In nevisDetect, two different kind of data are historized:
- User history data The temporal evolution of all plug-in risk scores and normalized risk scores per single user.
- Risk score history data The temporal evolution of the plug-in risk scores and the normalized risk scores for all users.
User history data
User history data serves two requirements:
- Forensic: In case of a fraudulent user request, it is useful to analyze the risk scores of this user in the past.
- Training phase: Sometimes, the risk scores of a user are not decreasing during the training phase. It is important to identify such a user and analyze its risk score history.
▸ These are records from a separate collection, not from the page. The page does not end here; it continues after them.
(** [ext2_open]: the result and what [fi->fh] holds afterwards. *)
Definition ext2_open (fuel : nat) (v : volume_t) (path : list byte)
  (flags fh : Z) : M (Z * Z) :=
  if negb (Z.land flags O_WRONLY =? 0) || negb (Z.land flags O_RDWR =? 0)
  then ret (- EACCES, fh)
  else
    '(inodeNo, currInode) <- find_file_from_path h fuel v path
                               (uninit h sizeof_inode) ;;
    if inodeNo =? 0 then ret (- ENOENT, inodeNo)
    else if i_mode currInode =? 8192 then ret (- EISDIR, inodeNo)
    else ret (0, inodeNo).

Definition ext2_release (path : list byte) (fh : Z) : M Z := ret 0.

(** [ext2_readlink]: the result and what the caller's [buf] holds
    afterwards.  For a target of at most 60 bytes the function assigns its
    own pointer [buf] and stores nothing through it. *)
Definition ext2_readlink (fuel : nat) (v : volume_t) (path : list byte)
  (buf : list byte) (size : Z) : M (Z * list byte) :=
  '(_, inode) <- find_file_from_path h fuel v path (uninit h sizeof_inode) ;;
  if i_size inode <=? 60 then ret (0, buf)
  else
    '(_, buf) <- read_file_block h v inode 0 size buf ;;
    ret (0, buf).

End Bridge.

(** The number of indirect-block entries the addressing tree of the
    format reads for a logical index, with [P] entries per block. *)
Definition tier_reads (P block_idx : Z) : nat :=
  if block_idx <? 12 then 0
  else if block_idx <? 12 + P then 1
  else if block_idx <? 12 + P + P ^ 2 then 2
  else if block_idx <? 12 + P + P ^ 2 + P ^ 3 then 3
  else 0.

(** A volume with one of the block sizes for which the 32-bit tier bounds
    of the resolver do not wrap. *)
Definition small_blocks (v : volume_t) : Prop := 4 <= block_size v <= 4096.

(** What every return of the iteration satisfies: a result with the
    caller's buffer untouched is 0; any other result is the inode number of
    the entry visited last, for which the visitor returned non-zero and
    which went to a non-NULL buffer. *)
Definition iteration_result (f : list byte -> Z -> Z)
  (buffer : option (list byte)) (n : Z) (out : option (list byte))
  (log' : list event) : Prop :=
  (n = 0 /\ out = buffer)
  \/ (is_non_null buffer = true
      /\ exists l name, log' = l ++ [EvVisit name n] /\ f name n <> 0).

(** * Properties *)

(** ** Sparse blocks *)

(** C1: reading through a hole.  The first logical block of the sparse
    file of the sample volume resolves to physical block 0, yet
    [read_file_block] issues a 4-byte read at byte 0 of the storage and
    hands back the first bytes of the boot block instead of zero bytes. *)
Theorem read_file_block_hole_reads_storage :
  get_inode_block_no Sample.sample_host Sample.volume Sample.sparse_inode 0 []
  = (Ret 0, [])
  /\ read_file_block Sample.sample_host Sample.volume Sample.sparse_inode 0 4
       [x00; x00; x00; x00] []
     = (Ret (4, [xeb; x3c; x90; x4d]), [EvPread 3 4 0 4]).
Proof. split; vm_compute; reflexivity. Qed.

(** ** Path resolution *)

(** C2: a missing component.  In the root directory of the sample volume
    the name [nodir] is absent and [find_file_in_directory] returns 0 for
    it; [find_file_from_path] then leaves its loop, so [hello] is never
    looked up, but it returns the inode number left in [currDir], 2, and
    not 0. *)
Theorem find_file_from_path_missing_component :
  let lookup :=
    find_file_in_directory Sample.sample_host 16 Sample.volume
      Sample.root_inode Sample.nodir
      (Some (uninit Sample.sample_host sizeof_dir_entry)) [] in
  let '(r, log) :=
    find_file_from_path Sample.sample_host 16 Sample.volume
      Sample.path_nodir_hello [] [] in
  fst lookup = Ret (0, Some (uninit Sample.sample_host sizeof_dir_entry))
  /\ r = Ret (2, Sample.root_inode)
  /\ visits log = visits (snd lookup).
Proof. vm_compute. repeat split. Qed.

(** ** The bridge read *)

(** C3: [ext2_read] against [read_file_content].  On the two-block file
    [hello] (inode 12, blocks 8 and 9) a 4-byte read at offset 1024 goes
    through [read_file_content] to the head of block 9, whereas [ext2_read]
    adds the whole file offset to the start of block 9 and returns bytes of
    block 10, which is not part of the file.  On the 4-byte file [tiny]
    (inode 15) an 8-byte read at offset 0 is cut to 4 bytes by
    [read_file_content] and is served in full by [ext2_read]. *)
Theorem ext2_read_differs_from_read_file_content :
  ext2_read Sample.sample_host Sample.volume 12 [x00; x00; x00; x00] 4 1024 []
  = (Ret (4, [x43; x43; x43; x43]),
     [EvPread 3 128 6528 128; EvPread 3 4 10240 4])
  /\ read_file_content Sample.sample_host 4 Sample.volume Sample.hello_inode
       1024 4 [x00; x00; x00; x00] []
     = (Ret (4, [x42; x42; x42; x42]), [EvPread 3 4 9216 4])
  /\ fst (ext2_read Sample.sample_host Sample.volume 15 (Sample.fill x00 8)
            8 0 [])
     = Ret (8, Sample.fill x41 8)
  /\ fst (read_file_content Sample.sample_host 4 Sample.volume
            Sample.tiny_inode 0 8 (Sample.fill x00 8) [])
     = Ret (4, Sample.fill x41 4 ++ Sample.fill x00 4).
Proof. repeat split; vm_compute; reflexivity. Qed.

(** ** Block-address resolution *)

(** C4: the double-indirect tier.  With 1024-byte blocks ([P] = 256) the
    logical index 500 lies in the tier; the design prescribes outer entry
    [(500 - 12 - 256) / 256 = 0] and inner entry 232, which on the sample
    volume is block 100.  [get_inode_block_no] reads outer entry 1 (byte
    11268 of the storage) and returns block 200. *)
Theorem get_inode_block_no_double_indirect_outer_index :
  12 + 256 <= 500 < 12 + 256 + 256 * 256
  /\ double_indirect_spec Sample.sample_host Sample.volume Sample.big_inode
       500 []
     = (Ret 100, [EvPread 3 4 11264 4; EvPread 3 4 13216 4])
  /\ get_inode_block_no Sample.sample_host Sample.volume Sample.big_inode
       500 []
     = (Ret 200, [EvPread 3 4 11268 4; EvPread 3 4 14240 4]).
Proof. split; [lia | split; vm_compute; reflexivity]. Qed.

(** ** Bootstrap *)

(** C5: a superblock without the magic signature.  The image whose
    magic field holds 0 is opened all the same: [open_volume_file] returns
    a volume after its two reads. *)
Theorem open_volume_file_ignores_magic :
  let h := Sample.host_of Sample.image_no_magic in
  exists v,
    open_volume_file h Sample.image_name []
    = (Ret (Some v), [EvPread 3 204 1024 204; EvPread 3 32 2048 32])
    /\ s_magic (super v) = 0
    /\ s_magic (super v) <> EXT2_SUPER_MAGIC
    /\ block_size v = 1024.
Proof.
  eexists. split; [vm_compute; reflexivity|].
  vm_compute. repeat split. discriminate.
Qed.

(** ** End-of-file clamp *)

(** C7: a length that overflows the clamp test.  On the 4-byte file
    [tiny], at offset 4 (its declared size) and with the requested length
    [2^64 - 1], the sum [offset + max_size] wraps to 3, the clamp is
    skipped, and the call copies 1020 bytes of block 8 and eleven further
    blocks into the buffer before a block read comes back empty and 0 is
    returned. *)
Theorem read_file_content_clamp_overflow :
  let fs := inode_file_size Sample.volume Sample.tiny_inode in
  fs = 4
  /\ wrap64 (4 + (2 ^ 64 - 1)) = 3
  /\ clamp_max_size fs 4 (2 ^ 64 - 1) = 2 ^ 64 - 1
  /\ match read_file_content Sample.sample_host 16 Sample.volume
             Sample.tiny_inode 4 (2 ^ 64 - 1) (Sample.fill x00 12288) [] with
     | (Ret (rv, buffer), log) =>
         rv = 0
         /\ firstn 1020 buffer = Sample.fill x41 1020
         /\ length (storage_reads log) = 14%nat
         /\ hd_error log = Some (EvPread 3 1020 8196 1020)
     | _ => False
     end.
Proof. vm_compute. repeat split. Qed.
(** [s.split(sep, 1)]: the text before and after the leftmost [sep];
    [None] when [sep] does not occur (the list then has one element). *)
Fixpoint split_once (sep s : string) : option (string * string) :=
  match strip_prefix sep s with
  | Some rest => Some ("", rest)
  | None =>
      match s with
      | EmptyString => None
      | String c s' =>
          match split_once sep s' with
          | Some (before, after) => Some (String c before, after)
          | None => None
          end
      end
  end.

Fixpoint has_char (c : ascii) (s : string) : bool :=
  match s with
  | EmptyString => false
  | String d s' => Ascii.eqb c d || has_char c s'
  end.

End Py.

(** ** Session state *)

(** An assistant object of the client: [id], [name], [metadata.get('type')]
    and [tool_resources.file_search.vector_store_ids]. *)
Record Assistant := mkAssistant {
  a_id : string;
  a_name : string;
  a_type : option string;
  a_vector_store_ids : list string
}.

(** One value of [st.session_state['assistant_chat_histories']].  The two
    keys ['company_name'] and ['selected_slides'] can be absent: the
    dictionary written by [reset_chat] does not have them. *)
Record Chat := mkChat {
  chat_history : list (string * string);
  conversation_history : list (string * string);
  message_index : nat;
  company_name : option string;
  selected_slides : option string
}.

(** The dictionary of lines 240-246. *)
Definition fresh_chat : Chat :=
  mkChat [] [] 0 (Some "") (Some "").

(** The dictionary of lines 444-448 (and 430-434). *)
Definition reset_chat_value : Chat :=
  mkChat [] [] 0 None None.

(** [st.session_state]: the keys the modelled functions read or write.
    ['thread_id'] is one key of the session, absent until the first chat. *)
Record Session := mkSession {
  assistants : list Assistant;
  assistant : option Assistant;
  thread_id : option string;
  assistant_chat_histories : gmap string Chat;
  vector_store : option string
}.

(** ** The remote service *)

Record Run := mkRun { run_id : string; run_status : string }.

(** A content block of a thread message; [.text] exists on text blocks. *)
Inductive content_block :=
  | TextBlock (value : string)
  | ImageBlock.

(** The uploads of [upload_files_to_vector_store]: a required file is the
    tuple [("file", (filename, content))], an uploaded file an object with
    [name] and [getbuffer()]. *)
Inductive upload :=
  | RequiredFile (tag : string) (filename : string) (content : string)
  | UploadedFile (name : string) (buffer : string).

Inductive call :=
  | VectorStoresCreate (name : string)
  | FileBatchesUploadAndPoll (vector_store_id file_path content : string)
  | AssistantsCreate (name instructions assistant_type : string)
  | AssistantsUpdate (assistant_id vector_store_id : string)
  | ThreadsCreate
  | ThreadsMessagesCreate (thread content : string)
  | ThreadsRunsCreate (thread assistant_id : string)
  | ThreadsRunsRetrieve (thread run : string)
  | ThreadsMessagesList (thread : string).

Inductive reply :=
  | RaisesException (msg : string)
  | RVectorStore (id : string)
  | RFileBatch (status file_counts : string)
  | RAssistant (a : Assistant)
  | RThread (id : string)
  | RMessage
  | RRun (r : Run)
  | RMessageList (data : list (list content_block)).

(** The client answers a call from the calls made before it. *)
Definition Client := list call -> call -> reply.

(** ** Effects *)

Inductive exn :=
  | IndexError
  | KeyError
  | ValueError
  | AttributeError
  | StreamlitAPIException
  | ClientException (msg : string).

(** [str(e)]. *)
Definition str_exn (e : exn) : string :=
  match e with
  | IndexError => "list index out of range"
  | KeyError => "key"
  | ValueError => "value"
  | AttributeError => "attribute"
  | StreamlitAPIException => "streamlit"
  | ClientException msg => msg
  end.

Inductive level := Error | Warning | Success | Info.

Record Env := mkEnv {
  session : Session;
  calls : list call;
  notices : list (level * string)
}.

(** How a piece of the script ends: with a value, with [st.rerun()], with
    an exception, or still polling when the fuel of the model is spent. *)
Inductive outcome (A : Type) :=
  | Val (a : A)
  | Rerun
  | Raise (e : exn)
  | OutOfFuel.

Arguments Val {A} a.
Arguments Rerun {A}.
Arguments Raise {A} e.
Arguments OutOfFuel {A}.

Definition M (A : Type) : Type := Env -> outcome A * Env.

Definition ret {A} (a : A) : M A := fun e => (Val a, e).

Definition bind {A B} (m : M A) (k : A -> M B) : M B :=
  fun e =>
    match m e with
    | (Val a, e') => k a e'
    | (Rerun, e') => (Rerun, e')
    | (Raise x, e') => (Raise x, e')
    | (OutOfFuel, e') => (OutOfFuel, e')
    end.

Notation "'let*' x ':=' m 'in' k" := (bind m (fun x => k))
  (at level 10, x pattern, m at level 100, k at level 200).

Definition raise {A} (x : exn) : M A := fun e => (Raise x, e).

Definition st_rerun {A} : M A := fun e => (Rerun, e).

Definition out_of_fuel {A} : M A := fun e => (OutOfFuel, e).

(** [try: m  except Exception as e: handler e]; [st.rerun()] is not an
    [Exception] and passes through. *)
Definition try_except {A} (m : M A) (handler : exn -> M A) : M A :=
  fun e =>
    match m e with
    | (Raise x, e') => handler x e'
    | r => r
    end.

Definition get_session : M Session := fun e => (Val (session e), e).

Definition modify_session (f : Session -> Session) : M unit :=
  fun e => (Val tt, mkEnv (f (session e)) (calls e) (notices e)).

Definition st_notice (l : level) (msg : string) : M unit :=
  fun e => (Val tt, mkEnv (session e) (calls e) (notices e ++ [(l, msg)])).

Definition st_error := st_notice Error.
Definition st_warning := st_notice Warning.
Definition st_success := st_notice Success.
Definition st_info := st_notice Info.

(** [xs[i]] of a Python list, [i] not negative. *)
Definition getitem {A} (xs : list A) (i : nat) : M A :=
  match xs !! i with
  | Some x => ret x
  | None => raise IndexError
  end.

Definition set_thread_id (t : option string) (s : Session) : Session :=
  mkSession (assistants s) (assistant s) t (assistant_chat_histories s)
            (vector_store s).

Definition set_assistant (a : option Assistant) (s : Session) : Session :=
  mkSession (assistants s) a (thread_id s) (assistant_chat_histories s)
            (vector_store s).

Definition set_assistants (l : list Assistant) (s : Session) : Session :=
  mkSession l (assistant s) (thread_id s) (assistant_chat_histories s)
            (vector_store s).

Definition set_histories (h : gmap string Chat) (s : Session) : Session :=
  mkSession (assistants s) (assistant s) (thread_id s) h (vector_store s).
User history data is displayed as a time series.
Risk score history data
We use risk score history data to get an overview of the overall distribution of the plug-in risk scores. The configuration of the normalization and the policy takes place on the basis of this overview.
It is possible to configure a sliding window for each kind of history data.
In a typical setup, the size of the sliding window for both histories is different:
- For user history data, it is sufficient to have a sliding window in the order of thousand requests or a few weeks. (The settingrequestsKeepDays defines the number of days a request is kept)
- For risk score history data, you may need a larger sliding window in the orders of months, configured in days. The consumed table space is only influenced by that number of days, not by the number of requests. (The setting timeslotsKeepDays defines the number of days the aggregated request data is stored (day, number of request for specific fingerprint)).